Calme à la CENA pour le dépôt des candidatures à la présidentielle 2026 : Le théâtre de l’attente

 Calme à la CENA pour le dépôt des candidatures à la présidentielle 2026 : Le théâtre de l’attente

Le compte à rebours est officiellement lancé, mais la piste de départ est étrangement déserte. Depuis ce vendredi 10 octobre 2025, les portes de la Commission Électorale Nationale Autonome (CENA) sont grandes ouvertes, prêtes à accueillir les candidats à la plus haute fonction de l’État. L’équipe est sur le pont, les formulaires sont empilés, les stylos sont alignés. Il ne manque qu’une chose : les prétendants au palais.

Un démarrage en mode silencieux. On s’attendait à une ruée vers l’or démocratique. À la place, c’est le calme plat. Un silence presque assourdissant qui contraste avec le branle-bas de combat médiatique et politique des dernières semaines. Le week-end du 10 au 12 octobre s’est achevé sans que personne ne se soit présenté pour déposer sa précieuse déclaration. La CENA, ce temple de la démocratie en devenir, ressemblait plus à une salle d’attente qu’à un ring politique.

Le théâtre de l’attente

Les bureaux sont impeccablement rangés. Les agents de la CENA, sérieux et concentrés, scrutent la porte d’entrée. A côté d’eux, une meute de journalistes, l’œil rivé sur leur smartphone et l’oreille collée aux rumeurs, guette le moindre mouvement. Chaque voiture qui ralentit devant le siège fait naître un frémissement. Chaque pas dans la cour susurre une promesse. Mais non. De 8 heures, heure officielle de l’ouverture, à 17h30, celle de la fermeture, seuls le bruit des ventilateurs et le cliquetis des claviers ont rythmé la journée. C’est un véritable suspens qui se joue. Un jeu de poker menteur à l’échelle nationale. Chaque camp observe l’autre, aux aguets, calculant le moment parfait pour faire son entrée. Pour l’instant, la stratégie semble être : l’immobilisme calculé.

La stratégie du dernier moment

Cette absence de candidats en chair et en os ne signifie pas pour autant que l’arène est calme. Loin de là. Dans l’ombre, les équipes s’activent. Les meetings stratégiques s’enchaînent, les conseillers en communication peaufinent les discours, les juristes relisent pour la centième fois les textes de loi. C’est une période frénétique de finalisation, où chaque virgule du programme est pesée, où chaque alliance est négociée dans les moindres détails.

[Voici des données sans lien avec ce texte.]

Definition combo_step (info : FirstCharInfo) (combo : Z) : FirstCharInfo :=
  foldl (first_char_state e) info
    (epsilon_closure_cached e (Some (start_state_ e)) (combo_flags e combo)).

Lemma fold_combos_covers combos info : covers (foldl combo_step info combos) info.
Proof.
  revert info. induction combos as [|c combos IH]; intros info; [done|]. cbn.
  etrans; [apply IH|apply fold_states_covers].
Qed.

Lemma fold_combos_in combos info combo s : combo ∈ combos ->
  s ∈ epsilon_closure_cached e (Some (start_state_ e)) (combo_flags e combo) ->
  exists info0, covers (foldl combo_step info combos) (first_char_state e info0 s).
Proof.
  intros Hc Hs. revert info. induction combos as [|c combos IH]; intros info;
    [by apply elem_of_nil in Hc|].
  apply elem_of_cons in Hc as [<-|Hc]; cbn; [|by apply IH].
  destruct (fold_states_in _ info s Hs) as [info0 H0]. exists info0. etrans; [|exact H0].
  apply fold_combos_covers.
Qed.

(** The conditions of some combination are those of any position. *)
Lemma some_combo f : exists combo,
  combo ∈ seqZ 0 (if has_conditionals_ e then ClosureFlagCombinations else 1)
  /\ epsilon_closure_cached e (Some (start_state_ e)) (combo_flags e combo)
     = epsilon_closure_cached e (Some (start_state_ e)) (effective e f).
Proof.
  unfold combo_flags, effective, epsilon_closure_cached. destruct (has_conditionals_ e).
  - exists (closure_flags f). split.
    + apply elem_of_seqZ. pose proof (closure_flags_bound f). done.
    + by destruct f as [[] [] []].
  - exists 0. split; [by apply elem_of_seqZ|done].
Qed.

Lemma first_char_covers f s : ends_in (owned_states_ e) f (start_state_ e) s ->
  exists info0, covers (compute_first_char_info e) (first_char_state e info0 s).
Proof.
  intros Hs. unfold compute_first_char_info. rewrite (engine_ok _ _ He). cbn [negb].
  destruct (some_combo f) as (combo & Hc & Heq). eapply fold_combos_in; [exact Hc|].
  rewrite Heq. destruct (ends_in_exists _ _ _ _ Hs) as [Hst _].
  by apply (cached_closure e (engine_cache _ _ He) _ f Hst).
Qed.

Context (s : list Z) (Hbytes : Forall is_byte s) (at_start0 prev0 : bool).

Local Abbreviation active := (active e s at_start0 prev0).

(** Whatever is active later started with a state that accepts the first rune. *)
Lemma active_first_rune k t : active (S k) t ->
  exists u st r, active 0 u /\ owned_states_ e !! u = Some st /\ runes s !! 0%nat = Some r
    /\ accepts (rune_classes_ e) (label st) r = true.
Proof.
  revert t. induction k as [|k IH]; intros t (u & v & st & r & Hu & H1 & H2 & H3 & _)%active_next.
  - by exists u, st, r.
  - by apply IH in Hu.
Qed.

Lemma first_char_empty : matches_prefix (rune_classes_ e) pattern s at_start0 prev0 0 ->
  can_match_empty (compute_first_char_info e) = true.
Proof.
  intros H. apply (active_accept e pattern He s Hbytes at_start0 prev0 0) in H.
  apply active_first in H.
  destruct (first_char_covers _ _ H) as (info0 & Hc). apply (covers_empty _ _ Hc).
  destruct (engine_accept _ _ He) as (st & Hst & _). unfold first_char_state.
  change (owned_states_ e !! accept_state) with (owned_states_ e !! 0%nat). by rewrite Hst.
Qed.

Lemma first_char_rune k r : matches_prefix (rune_classes_ e) pattern s at_start0 prev0 (S k) ->
  runes s !! 0%nat = Some r ->
  if r <? 128 then bitmap_test (bitmap (compute_first_char_info e)) r = true
  else can_match_nonascii (compute_first_char_info e) = true.
Proof.
  intros H Hr. apply (active_accept e pattern He s Hbytes at_start0 prev0) in H.
  destruct (active_first_rune k _ H) as (u & st & r' & Hu & Hst & Hr' & Hacc). simplify_eq.
  apply active_first in Hu. destruct (first_char_covers _ _ Hu) as (info0 & Hc).
  pose proof (runes_bounds s Hbytes 0 r Hr) as Hb.
  destruct Hu as [_ (st' & Hst' & Hne)]. rewrite Hst in Hst'. injection Hst' as <-.
  assert (u <> accept_state) as Hacc0.
  { intros ->. unfold accept_state in Hst. destruct (engine_accept _ _ He) as (sa & ? & Hl & _). simplify_eq.
    rewrite Hl in Hacc. by rewrite (accepts_match _ s 0) in Hacc. }
  assert (first_char_state e info0 u = mkFirstChar (bitmap_or (bitmap info0) (ascii_accept st))
    (can_match_empty info0) (can_match_nonascii info0 ||
      (if is_class_ref (label st) then
          existsb (fun rg => 128 <=? rg.2)
            (ranges (nth (class_ref_index (label st)) (rune_classes_ e) empty_class))
        else (128 <=? label st) && negb (label st =? Match)))) as E.
  { unfold first_char_state. rewrite Hst. by rewrite (proj2 (Nat.eqb_neq _ _) Hacc0). }
  rewrite E in Hc. destruct (Z.ltb_spec r 128) as [Hlt|Hge].
  - apply (covers_bitmap _ _ Hc); [unfold ascii; lia|]. cbn.
    rewrite bitmap_or_spec by (unfold ascii; lia). apply orb_true_iff. right.
    pose proof (engine_accepts _ _ He u st r Hst Hne Hb) as Ha. unfold state_accepts in Ha.
    rewrite (proj2 (Z.ltb_lt _ _) Hlt) in Ha. by rewrite Ha.
  - apply (covers_nonascii _ _ Hc). cbn. apply orb_true_iff. right. unfold accepts in Hacc.
    destruct (is_class_ref (label st)).
    + apply in_ranges_spec in Hacc as (rg & Hin & Hrg). apply existsb_exists. exists rg.
      split; [by apply list_elem_of_In|]. lia.
    + unfold Match. lia.
Qed.
End FirstChar.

Certains analystes y voient une tactique bien rodée. Attendre les derniers jours, voire les dernières heures, pour créer un effet de surprise, une vague médiatique qui submergerait l’actualité et marquerait les esprits. C’est le « blitz » électoral : une entrée tardive mais fracassante, conçue pour dominer le cycle d’information et laisser peu de temps à la réaction des adversaires.

D’autres y perçoivent les signes d’une bataille juridique souterraine. Les dossiers de candidature sont des pièces complexes, des puzzles administratifs où un seul document manquant peut tout faire échouer. Cette prudence pourrait refléter un ultime travail de fourmi pour s’assurer que chaque candidature est inattaquable, blindée contre tout recours futur.

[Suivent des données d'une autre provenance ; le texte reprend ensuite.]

(** Joining two spans of one source gives the span from the first start to the last end. *)
Lemma location_mul_spans a b s :
  source a = Some s -> source b = Some s -> location_ok a -> location_ok b ->
  location_mul a b
  = mkLocation (Some s) (Z.min (pos a) (pos b))
      (Z.max (pos a + len a) (pos b + len b) - Z.min (pos a) (pos b))
  /\ location_ok (location_mul a b).
Proof.
  intros Ha Hb. unfold location_ok, location_mul. rewrite Ha, Hb, Pos.eqb_refl. cbn [negb].
  intros (Hs & Ho & ? & ? & ?) (_ & _ & ? & ? & ?). cbn [source pos len].
  rewrite (u64_in_source s (pos a + len a) Hs), (u64_in_source s (pos b + len b) Hs) by lia.
  rewrite (u64_in_source s _ Hs) by lia.
  split; [done|]. split_and!; [done|done|lia..].
Qed.

Lemma linecol_line s p : source_ok s ->
  exists k, (k <= length (lines s))%nat /\ fst (linecol s p) = Z.of_nat k.
Proof. intros. exists (lower_bound (lines s) p). split; [apply lower_bound_le|done]. Qed.

(** The excerpt of a span inside its source is printed without an exception. *)
Lemma location_str_returns l : location_ok l -> exists out, location_str l = Returns out.
Proof.
  intros Hl. unfold location_str. rewrite (view_ok l Hl).
  unfold location_ok, location_linecol in *. destruct (source l) as [s|]; [|by eexists].
  destruct Hl as (Hs & Ho & ? & ? & ?). rewrite Ho. cbn [Z.eqb negb].
  destruct (linecol_line s (pos l) Hs) as (k & Hk & E).
  destruct (linecol s (pos l)) as [line col]. cbn in E. subst line.
  destruct (linepos_line s k Hs Hk) as (-> & Hr & He). cbn [mbind outcome_bind].
  rewrite (substr_returns (contents s) (line_start s k)) by lia. cbn [mbind outcome_bind].
  case_match.
  - rewrite (u64_in_source s (pos l + len l) Hs) by lia.
    destruct (linecol_line s (pos l + len l) Hs) as (k2 & Hk2 & E2).
    destruct (linecol s (pos l + len l)) as [line2 col2]. cbn in E2. subst line2.
    destruct (linepos_line s k2 Hs Hk2) as (-> & Hr2 & He2).
    rewrite (substr_returns (contents s) (line_start s k2)) by lia. cbn [mbind outcome_bind].
    rewrite (u64_in_source s _ Hs) by lia.
    rewrite (substr_returns (contents s)) by lia. cbn [mbind outcome_bind].
    rewrite substr_returns by apply Nat2Z.is_nonneg. by eexists.
  - rewrite substr_returns by apply Nat2Z.is_nonneg. by eexists.
Qed.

Le compte à rebours est lancé

Quelle que soit la raison, le constat est là : la machine électorale est huilée et en marche, mais elle tourne… à vide pour le moment. La CENA, dans son rôle de gardienne des règles, reste imperturbable. Le processus se poursuivra jusqu’au mardi 14 octobre, offrant encore un peu de répit aux potentiels candidats. Chaque heure qui passe augmente la pression. Le silence actuel n’est que le calme avant la tempête. Il crée une attente, une tension narrative que les médias et l’opinion publique alimentent à plein régime. « Qui se lancera ? », « Quand ? », « Seront-ils plusieurs à se ruer en même temps ? ».

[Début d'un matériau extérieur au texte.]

(* ===== verification/Ast.v ===== *)
(** AST nodes ([include/trieste/ast.h]): the shared store of nodes and the methods of
    [NodeDef].  A [Node] is a pointer, so a node may be a child of several nodes, and
    its parent pointer names only the one that took it last; both are kept here. *)
From S2P Require Import Prelude.
From S2P Require Import Token.
From S2P Require Import Source.
From stdpp Require Export gmap.
Open Scope Z_scope.

(** [Node]: the address of a [NodeDef].  A null [Node] is [None] where one is allowed. *)
Definition Node := positive.

(** [SymtabDef]; [std::map] is the list of its entries in the order of the keys. *)
Record SymtabDef := mkSymtabDef {
  symbols : list (Location * list Node);
  includes : list Node;
  symtab_next_id : Z
}.
Definition empty_symtab : SymtabDef := mkSymtabDef [] [] 0.

(** * [Flags] *)
Definition set_contains_error (f : Z) : Z := Z.lor f (Z.shiftl 1 0).
Definition set_contains_lift (f : Z) : Z := Z.lor f (Z.shiftl 1 1).
Definition reset_contains_error (f : Z) : Z := Z.land f (Z.lnot (Z.shiftl 1 0)).
Definition reset_contains_lift (f : Z) : Z := Z.land f (Z.lnot (Z.shiftl 1 1)).
Definition contains_error (f : Z) : bool := negb (Z.land f (Z.shiftl 1 0) =? 0).
Definition contains_lift (f : Z) : bool := negb (Z.land f (Z.shiftl 1 1) =? 0).

(** * [NodeDef] and the store *)
Record NodeDef := mkNodeDef {
  type_ : Token;
  location_ : Location;
  symtab_ : option SymtabDef;
  parent_ : option Node;
  flags_ : Z;
  children : list Node
}.

Definition with_location (l : Location) (d : NodeDef) :=
  mkNodeDef (type_ d) l (symtab_ d) (parent_ d) (flags_ d) (children d).
Definition with_symtab (s : option SymtabDef) (d : NodeDef) :=
  mkNodeDef (type_ d) (location_ d) s (parent_ d) (flags_ d) (children d).
Definition with_parent (p : option Node) (d : NodeDef) :=
  mkNodeDef (type_ d) (location_ d) (symtab_ d) p (flags_ d) (children d).
Definition with_flags (f : Z -> Z) (d : NodeDef) :=
  mkNodeDef (type_ d) (location_ d) (symtab_ d) (parent_ d) (f (flags_ d)) (children d).
Definition with_children (c : list Node -> list Node) (d : NodeDef) :=
  mkNodeDef (type_ d) (location_ d) (symtab_ d) (parent_ d) (flags_ d) (c (children d)).

(** The store.  Nodes are never freed here: the reference counts keep a node alive as
    long as the code can reach it, and an address that was never allocated is not read
    ([closed] in AstFacts). *)
Abbreviation heap := (gmap Node NodeDef).

Definition unallocated : NodeDef := mkNodeDef Invalid null_location None None 0 [].
Definition node_at (h : heap) (n : Node) : NodeDef := default unallocated (h !! n).

Definition type_of (h : heap) (n : Node) : Token := type_ (node_at h n).
Definition children_of (h : heap) (n : Node) : list Node := children (node_at h n).
Definition parent_of (h : heap) (n : Node) : option Node := parent_ (node_at h n).
Definition location_of (h : heap) (n : Node) : Location := location_ (node_at h n).
Definition symtab_of (h : heap) (n : Node) : option SymtabDef := symtab_ (node_at h n).

(** * Construction *)

(** [NodeDef::NodeDef] *)
Definition new_node (type : Token) (location : Location) : NodeDef :=
  mkNodeDef type location (if has type flag_symtab then Some empty_symtab else None) None 0 [].

(** [NodeDef::create(type, location)]: an address that is not in use. *)
Definition create (h : heap) (type : Token) (location : Location) : Node * heap :=
  let n := fresh (dom h) in (n, <[n := new_node type location]> h).

(** [NodeDef::create(type)] *)
Definition create_token (h : heap) (type : Token) : Node * heap := create h type null_location.

(** [NodeDef::create(type, range)] *)
Definition create_range (h : heap) (type : Token) (range : list Node) : Node * heap :=
  match range with
  | [] => create_token h type
  | front :: _ =>
      create h type (location_mul (location_of h front)
                       (location_of h (default front (last range))))
  end.

(** * Flags of the ancestors *)

(** The two loops of [add_flags].  A turn sets a flag that was not set, so there are at
    most as many as nodes. *)
Fixpoint add_flag_loop (fuel : nat) (test : Z -> bool) (set : Z -> Z) (h : heap)
    (curr : option Node) : heap :=
  match fuel, curr with
  | S fuel, Some c =>
      if test (flags_ (node_at h c)) then h
      else add_flag_loop fuel test set (alter (with_flags set) c h) (parent_of h c)
  | _, _ => h
  end.

(** [NodeDef::add_flags] *)
Definition add_flags (h : heap) (n : Node) : heap :=
  let d := node_at h n in
  if token_eqb (type_ d) Error || contains_error (flags_ d) then
    add_flag_loop (S (size h)) contains_error set_contains_error h (parent_ d)
  else if token_eqb (type_ d) Lift || contains_lift (flags_ d) then
    add_flag_loop (S (size h)) contains_lift set_contains_lift h (parent_ d)
  else h.

(** [node->parent_ = this; node->add_flags();] *)
Definition adopt (h : heap) (this node : Node) : heap :=
  add_flags (alter (with_parent (Some this)) node h) node.

(** * Children *)

(** [push_front], [push_back]; a null node is ignored. *)
Definition push_front (h : heap) (this : Node) (node : option Node) : heap :=
  match node with
  | None => h
  | Some n => adopt (alter (with_children (cons n)) this h) this n
  end.
Definition push_back (h : heap) (this : Node) (node : option Node) : heap :=
  match node with
  | None => h
  | Some n => adopt (alter (with_children (fun c => c ++ [n])) this h) this n
  end.

(** [push_back(NodeRange)] *)
Definition push_back_range (h : heap) (this : Node) (range : list Node) : heap :=
  foldl (fun h n => push_back h this (Some n)) h range.

(** [push_back_ephemeral]: the child keeps its parent. *)
Definition push_back_ephemeral (h : heap) (this : Node) (node : option Node) : heap :=
  match node with
  | None => h
  | Some n => alter (with_children (fun c => c ++ [n])) this h
  end.
Definition push_back_ephemeral_range (h : heap) (this : Node) (range : list Node) : heap :=
  foldl (fun h n => push_back_ephemeral h this (Some n)) h range.

(** [if (node->parent_ == this) node->parent_ = nullptr;] *)
Definition disown (h : heap) (this node : Node) : heap :=
  if bool_decide (parent_of h node = Some this) then alter (with_parent None) node h else h.

(** [NodeDef::pop_back] *)
Definition pop_back (h : heap) (this : Node) : option Node * heap :=
  match last (children_of h this) with
  | None => (None, h)
  | Some node =>
      (Some node, disown (alter (with_children (fun c => take (length c - 1) c)) this h) this node)
  end.

(** [NodeDef::erase]; iterators are indices, and the result is [first]. *)
Definition erase (h : heap) (this : Node) (first last : nat) : heap :=
  let h := foldl (fun h n => disown h this n) h
             (drop first (take last (children_of h this))) in
  alter (with_children (fun c => take first c ++ drop last c)) this h.

(** [NodeDef::insert(pos, node)] *)
Definition insert (h : heap) (this : Node) (pos : nat) (node : option Node) : heap :=
  match node with
  | None => h
  | Some n => alter (with_children (fun c => take pos c ++ n :: drop pos c)) this (adopt h this n)
  end.

(** [NodeDef::insert(pos, first, last)] *)
Definition insert_range (h : heap) (this : Node) (pos : nat) (range : list Node) : heap :=
  alter (with_children (fun c => take pos c ++ range ++ drop pos c)) this
    (foldl (fun h n => adopt h this n) h range).

(** [std::find] on the children: the index of a node. *)
Fixpoint index_of (n : Node) (l : list Node) : option nat :=
  match l with
  | [] => None
  | x :: l => if Pos.eqb x n then Some O else S <$> index_of n l
  end.

(** [NodeDef::replace].  The store of [node1]'s parent is read after the search. *)
Definition replace (h : heap) (this : Node) (node1 : Node) (node2 : option Node) : outcome heap :=
  match index_of node1 (children_of h this) with
  | None => Throws
  | Some it =>
      match node2 with
      | Some n2 =>
          let h := disown h this node1 in
          let h := adopt h this n2 in
          Returns (alter (with_children (fun c => <[it := n2]> c)) this h)
      | None => Returns (alter (with_children (fun c => take it c ++ drop (S it) c)) this h)
      end
  end.

(** [NodeDef::replace_at]; [std::vector::at] throws. *)
Definition replace_at (h : heap) (this : Node) (index : nat) (node2 : option Node) : outcome heap :=
  match children_of h this !! index with
  | None => Throws
  | Some n => replace h this n node2
  end.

Cette première ligne droite de la course présidentielle 2026, bien que déserte, est donc riche d’enseignements. Elle révèle une bataille qui se joue désormais sur le terrain de la perception, du timing et de la stratégie. Les candidats ne sont pas absents ; ils sont en coulisses, ajustant leur costume et attendant l’heure adéquate selon leur stratégie pour faire une entrée remarquée. Le peuple, lui, observe, attendant de voir quels visages viendront finalement peupler le décor de cette élection cruciale pour l’avenir du Bénin. La démocratie, parfois, avance non pas au son des tambours, mais dans le silence de l’attente.